At a restaurant on Campbellton Road, a 24-year-old man asked to speak with a male employee. A supervisor said the 24-year-old couldn’t speak with the employee and that he had to leave. The 24-year-old asked if he could buy something and then speak to the employee. No, said the supervisor. According to the supervisor, the 24-year-old said he was drunk and was going to get his gun. He drove away with his girlfriend. About 20 minutes later, he returned and asked if he could speak to the employee. No, the supervisor said. The 24-year-old got mad and told all the customers to get out of the way because he was “gonna blow the place up!” During his arrest, the 24-year-old complained of a bladder infection and said his bladder “blew up.” A medical unit was sent to the scene. But when they arrived and treated him, the 24-year-old said he just had to use the bathroom. He went to jail.
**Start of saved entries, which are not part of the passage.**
(** Where [longest_shift] stores [l] among the [i] entries of [a]. *)
Lemma longest_shift_ok l : forall ls x r, desc ls ->
  longest_shift (length ls) l (ls ++ x :: r) = Some (long_insert l ls ++ r).
Proof.
  induction ls as [|y ls IH] using rev_ind; intros x r Hd.
  { cbn [longest_shift length app]. by rewrite (wr_app [] x l r). }
  apply desc_snoc in Hd as Hd'.
  destruct Hd' as [Hd' Hy]. rewrite length_app. simpl. rewrite Nat.add_1_r. cbn [longest_shift].
  rewrite <- (assoc_L (++)). simpl. rewrite (rd_app ls y (x :: r)) by done. cbn [mbind option_bind].
  assert (Hw : forall v, wr (ls ++ y :: x :: r) (Z.of_nat (S (length ls))) v = Some (ls ++ y :: v :: r)).
  { intros v. replace (ls ++ y :: x :: r) with ((ls ++ [y]) ++ x :: r) by by rewrite <- (assoc_L (++)).
    rewrite wr_app by (rewrite zlen_app; unfold zlen; simpl; lia). by rewrite <- (assoc_L (++)). }
  rewrite !Hw. destruct (Z.ltb_spec (lw_us y) (lw_us l)) as [Hlt|Hge].
  - cbn [mbind option_bind]. rewrite IH by done. f_equal.
    rewrite long_insert_before by done. by rewrite <- (assoc_L (++)).
  - f_equal. rewrite long_insert_end by done. by rewrite <- (assoc_L (++)).
Qed.

Lemma longest_add_ok log l a n : zlen a = NLONGEST -> n = Z.min (zlen log) NLONGEST ->
  take (Z.to_nat n) a = take 64 (long_sorted log) -> exists a' n',
  longest_add l a n = Some (a', n') /\ zlen a' = NLONGEST /\ n' = Z.min (zlen (log ++ [l])) NLONGEST /\
  take (Z.to_nat n') a' = take 64 (long_sorted (log ++ [l])).
Proof.
  intros Ha Hn Htk. pose proof (long_sorted_length log) as HL. pose proof (long_sorted_desc log) as Hdesc.
  rewrite long_sorted_snoc, zlen_app, zlen_cons, zlen_nil. unfold longest_add, NLONGEST in *. set (L := long_sorted log) in *.
  destruct (Z.eqb_spec n 64) as [E|E].
  - assert (Hlen : length (take 64 L) = 64%nat) by (rewrite length_take; unfold zlen in Hn; lia).
    rewrite E in Htk. change (Z.to_nat 64) with 64%nat in Htk. rewrite take_ge in Htk by (unfold zlen in Ha; lia).
    assert (Hd64 : desc (take 64 L)).
    { rewrite <- (take_drop 64 L) in Hdesc. unfold desc in Hdesc. by apply StronglySorted_app in Hdesc as (_ & ? & _). }
    destruct (exists_last (l := take 64 L)) as (ls & y & Es); [by intros E0; rewrite E0 in Hlen|].
    rewrite Es in Htk, Hlen, Hd64. rewrite length_app in Hlen. simpl in Hlen. apply desc_snoc in Hd64 as [Hdls Hy]. subst a.
    rewrite (rd_app ls y []) by (unfold zlen; lia). cbn [mbind option_bind].
    assert (Etl : take 64 (long_insert l L) = take 64 (long_insert l (ls ++ [y]))) by (by rewrite <- Es, take_long_insert).
    destruct (Z.leb_spec (lw_us l) (lw_us y)) as [Hle|Hlt].
    + eexists _, _. split; [done|]. split_and!; [done|unfold zlen in *; lia|]. rewrite Etl, long_insert_end by done.
      rewrite E. change (Z.to_nat 64) with 64%nat. replace (ls ++ [y; l]) with ((ls ++ [y]) ++ [l]) by by rewrite <- (assoc_L (++)).
      rewrite (take_app_le (ls ++ [y])) by (rewrite length_app; simpl; lia). done.
    + rewrite E. change (64 <? 64) with false. cbn iota. replace (Z.to_nat (64 - 1)) with (length ls) by lia.
      rewrite longest_shift_ok by done. cbn [mbind option_bind]. eexists _, _. split; [done|].
      rewrite app_nil_r. pose proof (long_insert_length l ls) as Hl. split_and!; [unfold zlen; lia|unfold zlen in *; lia|].
      rewrite Etl, long_insert_before by done. change (Z.to_nat 64) with 64%nat. rewrite take_app_le by lia. done.
  - assert (Hlt : zlen log < 64) by lia. replace n with (zlen log) in * by lia. rewrite (take_ge L) in Htk by (unfold zlen in *; lia).
    cbn [mbind option_bind]. destruct (Z.ltb_spec (zlen log) 64); [|lia].
    destruct (list_split_at a (zlen log)) as (ls & r & -> & Hls); [pose proof (zlen_nonneg log); lia|].
    rewrite take_app_length' in Htk by (unfold zlen in *; lia). subst ls.
    destruct r as [|x r]; [rewrite app_nil_r in Ha; lia|].
    replace (Z.to_nat (zlen log)) with (length L) by (unfold zlen in *; lia). rewrite longest_shift_ok by done. cbn [mbind option_bind].
    eexists _, _. split; [done|]. pose proof (long_insert_length l L) as Hl. rewrite !zlen_app, zlen_cons in *.
    split_and!; [unfold zlen in *; lia|unfold zlen in *; lia|].
    rewrite take_app_length' by (unfold zlen in *; lia). rewrite take_ge by (unfold zlen in *; lia). done.
Qed.

(** ** Waits *)

Lemma wait_rec_ok tid ts open t : thr_ok tid t -> lw_ok (wait_rec tid ts open t).
Proof.
  intros (_ & _ & _ & Hc). split; simpl; [apply wrapu_range; lia|]. unfold wait_cause, CAUSES in *.
  destruct open; [lia|]. destruct (Z.leb_spec 0 (th_wakeCause t)); lia.
Qed.

(** A wait of the thread [tid] ends. *)
Lemma waitEnd_ok d n tr smp s tid ts open : rep_wf d n tr smp s -> rp_thr s !! tid = Some (tr_thr tr tid) ->
  th_waiting (tr_thr tr tid) = true ->
  exists s', waitEnd tid ts open s = Some s' /\ rep_wf d n (tr_end tid ts open tr) smp s' /\
    rp_thr s' !! tid = Some (tr_thr (tr_end tid ts open tr) tid).
Proof.
  intros Hwf Ht Hwt. unfold waitEnd. rewrite Ht. cbn [mbind option_bind]. set (t := tr_thr tr tid) in *.
  pose proof (wf_thr _ _ _ _ _ Hwf _ _ Ht) as Hthr. pose proof (wait_rec_ok tid ts open t Hthr) as Hl.
  set (l := wait_rec tid ts open t) in *.
  destruct Hwf. assert (Hcs : Forall causes_ok (tb_items (rp_waits s))) by (rewrite (proj2 wf_waits0); by apply agg_table_causes).
  destruct (end_agg_ok s l (th_wait t)) as (tw & Ew & Hok & Hit); [done|by destruct wf_waits0|done|by destruct Hl|done|done|].
  assert (Ew' : end_agg tid (th_wait t) (u32 (ts - wt_ts (th_wait t))) (wait_cause t open) (th_waker t) open s = Some (set_waits tw [] s)).
  { rewrite <- Ew. unfold l. simpl. by destruct open. }
  fold (wait_cause t open). rewrite Ew'. cbn [mbind option_bind].
  destruct (end_edge_ok (set_waits tw [] s) (tr_msgs tr) (tr_hops tr) tid (th_wait t) (u32 (ts - wt_ts (th_wait t))) (th_waker t) open)
    as (e & m & -> & (_ & He & Hm)); [done|].
  cbn [mbind option_bind]. unfold longestAdd. cbn [with_tables set_msgs set_edges set_waits rp_longest rp_nlongest].
  change (Longwait _ _ _ _ _ _ _ _ _ _ _) with l.
  destruct wf_longest0 as [Hla Hln].
  destruct (longest_add_ok (tr_log tr) l (rp_longest s) (rp_nlongest s) Hla Hln wf_long0) as (a & n' & -> & Ha & Hn' & Htk). cbn [mbind option_bind].
  eexists. split; [done|]. split; [|unfold put_thr, tr_end; simpl; rewrite Z.eqb_refl; apply lookup_insert_eq].
  assert (Htid : 0 <= tid < NTIDS) by apply Hthr.
  change (tr_end tid ts open tr) with (set_at tid (ended t) (Trace (tr_thr tr) (tr_log (tr_end tid ts open tr))
    (tr_msgs (tr_end tid ts open tr)) (tr_hops (tr_end tid ts open tr)) (tr_last tr))).
  apply (put_thr_wf (d + 1) d n _ _ _ tid t);
    [|done|by destruct Hthr as (? & ? & ? & ?)|done|unfold waiting; simpl; rewrite Hwt; simpl; lia].
  split; try done; simpl.
  - split; [done|]. unfold agg_table. by rewrite aggregate_snoc, Hit, (proj2 wf_waits0).
  - apply Forall_app. split; [done|]. by apply Forall_singleton.
  - destruct wf_hops0 as [Hh Hhl]. destruct (negb _); autorewrite with zlen; [|split; [done|lia]]. split; [|lia]. apply Forall_app. split; [done|]. apply Forall_singleton.
    apply wrapu_range. lia.
  - rewrite zlen_app, zlen_cons, zlen_nil. lia.
Qed.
A 28-year-old cook walked into a video-rental store on Roswell Road and put several DVDs under his shirt. Then he asked the manager if he could use the restroom. She let him into the bathroom, and noticed the items under his shirt. So she called police. When the officer arrived, the manager said the suspect had been in the bathroom for more than 10 minutes. The officer knocked on the door, identified herself as police, and asked if he was OK. Through the door, the man said he had diarrhea. Finally, he left the bathroom. The officer found several DVDs in the toilet tank, and two in his pocket. The DVDs included Biker Boyz, Ghost Ship, Narc, Tears of the Sun and Training Day. The man went to jail.

A cab driver picked up a man with a thin mustache on East Ponce de Leon Avenue. The man asked to be taken to the intersection of 13th Street and Crescent Avenue. Later, the man changed his mind and said he wanted to go to East Point. Make up your mind, the cab driver said. With that, the man got out of the cab and used a baseball bat to smash the passenger window and mirror. Also, he didn’t pay his fare of $6.50. The man fled on foot.

At the intersection of Chantilly Drive and Cheshire Bridge Road, an officer saw a 53-year-old man throw a piece of paper on the ground. The man was arrested for littering and taken to jail.

An officer was parked on Boulevard when he saw a car whiz by, going way too fast. The officer followed the car and pulled it over. The officer looked in the passenger seat and saw a small child who wasn’t wearing a seatbelt. The driver, a man in his 20s, said he didn’t have a driver’s license.

Then some other people showed up. They said they knew the driver. According to the report, “They said they just came from a ball game and that the driver was their children’s coach, but they did not know what his name was other than Shawty-Pimp.”

Another man arrived and said he was the coach and the driver was his assistant. During the arrest, the driver gave a fake name and several fake birth dates because he thought there was a warrant out on him. Also, a computer check revealed that there was no insurance on the car. The driver went to jail.

A 56-year-old woman stopped at a gas station on Hill Street to put air in her tire. A man she’d never met before asked if he could give her a hand. While he walked over, she put her purse on the ground. He grabbed her purse and said, “Thanks, lady.” Then he took off running.

All items in The Blotter are taken from actual Atlanta police reports and are public record.